# DATA IN THIS EXERCISE:
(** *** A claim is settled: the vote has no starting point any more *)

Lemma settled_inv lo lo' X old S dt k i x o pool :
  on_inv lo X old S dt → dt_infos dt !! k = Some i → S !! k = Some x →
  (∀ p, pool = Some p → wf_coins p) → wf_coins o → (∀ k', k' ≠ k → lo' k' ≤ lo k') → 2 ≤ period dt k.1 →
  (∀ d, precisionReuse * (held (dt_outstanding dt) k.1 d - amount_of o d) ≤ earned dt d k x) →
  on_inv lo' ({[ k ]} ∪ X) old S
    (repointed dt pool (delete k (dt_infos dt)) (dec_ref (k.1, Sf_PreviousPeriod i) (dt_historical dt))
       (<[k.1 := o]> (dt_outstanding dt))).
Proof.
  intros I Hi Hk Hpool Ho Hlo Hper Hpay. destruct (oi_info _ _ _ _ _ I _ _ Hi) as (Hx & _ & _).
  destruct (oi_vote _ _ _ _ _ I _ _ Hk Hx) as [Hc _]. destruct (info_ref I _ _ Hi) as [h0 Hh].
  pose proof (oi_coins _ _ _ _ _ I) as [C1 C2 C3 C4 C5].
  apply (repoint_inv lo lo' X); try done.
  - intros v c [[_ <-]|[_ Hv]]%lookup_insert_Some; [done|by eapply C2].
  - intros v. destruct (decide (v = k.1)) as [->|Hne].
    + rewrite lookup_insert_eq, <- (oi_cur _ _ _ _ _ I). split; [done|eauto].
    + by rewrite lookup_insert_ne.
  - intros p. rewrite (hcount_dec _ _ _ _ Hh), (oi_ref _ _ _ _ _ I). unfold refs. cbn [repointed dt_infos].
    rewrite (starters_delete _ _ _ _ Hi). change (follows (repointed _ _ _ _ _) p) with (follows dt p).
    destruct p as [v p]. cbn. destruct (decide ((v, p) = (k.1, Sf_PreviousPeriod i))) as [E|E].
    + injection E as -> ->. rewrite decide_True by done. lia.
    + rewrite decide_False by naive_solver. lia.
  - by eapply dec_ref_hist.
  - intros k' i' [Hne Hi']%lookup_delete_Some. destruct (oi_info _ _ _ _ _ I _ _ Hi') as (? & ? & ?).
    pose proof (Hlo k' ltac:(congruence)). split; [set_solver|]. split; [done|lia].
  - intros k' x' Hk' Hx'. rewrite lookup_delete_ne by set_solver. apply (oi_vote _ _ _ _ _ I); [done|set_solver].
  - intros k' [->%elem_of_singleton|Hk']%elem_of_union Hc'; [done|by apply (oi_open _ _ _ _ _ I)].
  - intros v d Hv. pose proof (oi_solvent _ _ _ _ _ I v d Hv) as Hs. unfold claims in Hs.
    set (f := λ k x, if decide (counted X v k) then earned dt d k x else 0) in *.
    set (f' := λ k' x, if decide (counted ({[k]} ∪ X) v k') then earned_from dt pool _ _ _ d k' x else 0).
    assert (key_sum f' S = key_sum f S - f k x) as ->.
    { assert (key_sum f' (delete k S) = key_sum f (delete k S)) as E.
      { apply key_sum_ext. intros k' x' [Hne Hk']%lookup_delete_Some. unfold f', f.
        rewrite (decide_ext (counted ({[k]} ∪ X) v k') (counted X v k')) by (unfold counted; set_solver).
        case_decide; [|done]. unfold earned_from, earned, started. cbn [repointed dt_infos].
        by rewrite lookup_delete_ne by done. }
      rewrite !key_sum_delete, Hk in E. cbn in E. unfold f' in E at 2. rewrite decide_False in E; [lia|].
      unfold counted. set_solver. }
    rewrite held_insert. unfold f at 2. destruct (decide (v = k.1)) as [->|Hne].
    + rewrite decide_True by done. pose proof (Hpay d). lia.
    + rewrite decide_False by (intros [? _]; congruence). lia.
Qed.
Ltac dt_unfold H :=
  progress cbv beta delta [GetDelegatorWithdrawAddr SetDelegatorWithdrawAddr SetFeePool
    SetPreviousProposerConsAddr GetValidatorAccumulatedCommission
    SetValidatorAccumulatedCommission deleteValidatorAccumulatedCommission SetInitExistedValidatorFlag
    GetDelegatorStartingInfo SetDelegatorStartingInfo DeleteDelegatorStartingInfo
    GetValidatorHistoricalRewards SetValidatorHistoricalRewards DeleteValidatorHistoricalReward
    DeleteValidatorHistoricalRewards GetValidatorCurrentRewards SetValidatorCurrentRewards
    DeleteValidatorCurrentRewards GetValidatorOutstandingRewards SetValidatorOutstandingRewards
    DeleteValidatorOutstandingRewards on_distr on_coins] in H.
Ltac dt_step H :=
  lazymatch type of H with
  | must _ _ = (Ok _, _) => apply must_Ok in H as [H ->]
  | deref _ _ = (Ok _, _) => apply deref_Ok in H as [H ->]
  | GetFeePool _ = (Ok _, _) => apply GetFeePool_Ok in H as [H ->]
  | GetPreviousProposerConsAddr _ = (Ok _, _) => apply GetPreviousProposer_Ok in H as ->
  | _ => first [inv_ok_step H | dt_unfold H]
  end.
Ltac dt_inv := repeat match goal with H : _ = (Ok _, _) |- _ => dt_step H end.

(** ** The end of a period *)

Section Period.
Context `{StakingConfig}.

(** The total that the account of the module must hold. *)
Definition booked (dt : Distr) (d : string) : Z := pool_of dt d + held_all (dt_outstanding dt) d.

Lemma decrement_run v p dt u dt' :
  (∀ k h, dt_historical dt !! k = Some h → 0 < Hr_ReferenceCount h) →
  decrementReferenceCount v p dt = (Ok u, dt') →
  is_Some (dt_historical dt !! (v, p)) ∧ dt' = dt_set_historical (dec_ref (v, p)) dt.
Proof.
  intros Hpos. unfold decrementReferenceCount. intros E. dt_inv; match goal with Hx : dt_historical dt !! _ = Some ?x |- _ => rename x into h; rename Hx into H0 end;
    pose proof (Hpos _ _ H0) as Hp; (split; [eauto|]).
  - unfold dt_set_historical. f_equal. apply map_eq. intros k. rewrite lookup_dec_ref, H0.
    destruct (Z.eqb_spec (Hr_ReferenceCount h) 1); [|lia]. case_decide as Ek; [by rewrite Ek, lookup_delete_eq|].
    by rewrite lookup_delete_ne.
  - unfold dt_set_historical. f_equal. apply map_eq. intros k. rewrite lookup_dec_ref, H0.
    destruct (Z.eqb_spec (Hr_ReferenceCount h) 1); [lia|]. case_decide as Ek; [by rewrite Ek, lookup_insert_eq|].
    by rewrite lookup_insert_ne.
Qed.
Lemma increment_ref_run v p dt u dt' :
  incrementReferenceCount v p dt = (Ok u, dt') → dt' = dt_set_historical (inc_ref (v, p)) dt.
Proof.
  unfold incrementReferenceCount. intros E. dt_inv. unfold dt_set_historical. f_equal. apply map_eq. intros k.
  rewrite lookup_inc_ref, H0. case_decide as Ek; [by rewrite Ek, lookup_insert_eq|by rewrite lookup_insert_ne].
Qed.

# EXERCISE GOAL:
Could you return exactly the lines above from the line with "SetPreviousProposerConsAddr GetValidatorAccumulatedCommission" to the line with "(** The total", both included, and nothing else?

# SOLUTION:
    SetPreviousProposerConsAddr GetValidatorAccumulatedCommission
    SetValidatorAccumulatedCommission deleteValidatorAccumulatedCommission SetInitExistedValidatorFlag
    GetDelegatorStartingInfo SetDelegatorStartingInfo DeleteDelegatorStartingInfo
    GetValidatorHistoricalRewards SetValidatorHistoricalRewards DeleteValidatorHistoricalReward
    DeleteValidatorHistoricalRewards GetValidatorCurrentRewards SetValidatorCurrentRewards
    DeleteValidatorCurrentRewards GetValidatorOutstandingRewards SetValidatorOutstandingRewards
    DeleteValidatorOutstandingRewards on_distr on_coins] in H.
Ltac dt_step H :=
  lazymatch type of H with
  | must _ _ = (Ok _, _) => apply must_Ok in H as [H ->]
  | deref _ _ = (Ok _, _) => apply deref_Ok in H as [H ->]
  | GetFeePool _ = (Ok _, _) => apply GetFeePool_Ok in H as [H ->]
  | GetPreviousProposerConsAddr _ = (Ok _, _) => apply GetPreviousProposer_Ok in H as ->
  | _ => first [inv_ok_step H | dt_unfold H]
  end.
Ltac dt_inv := repeat match goal with H : _ = (Ok _, _) |- _ => dt_step H end.

(** ** The end of a period *)

Section Period.
Context `{StakingConfig}.

(** The total that the account of the module must hold. *)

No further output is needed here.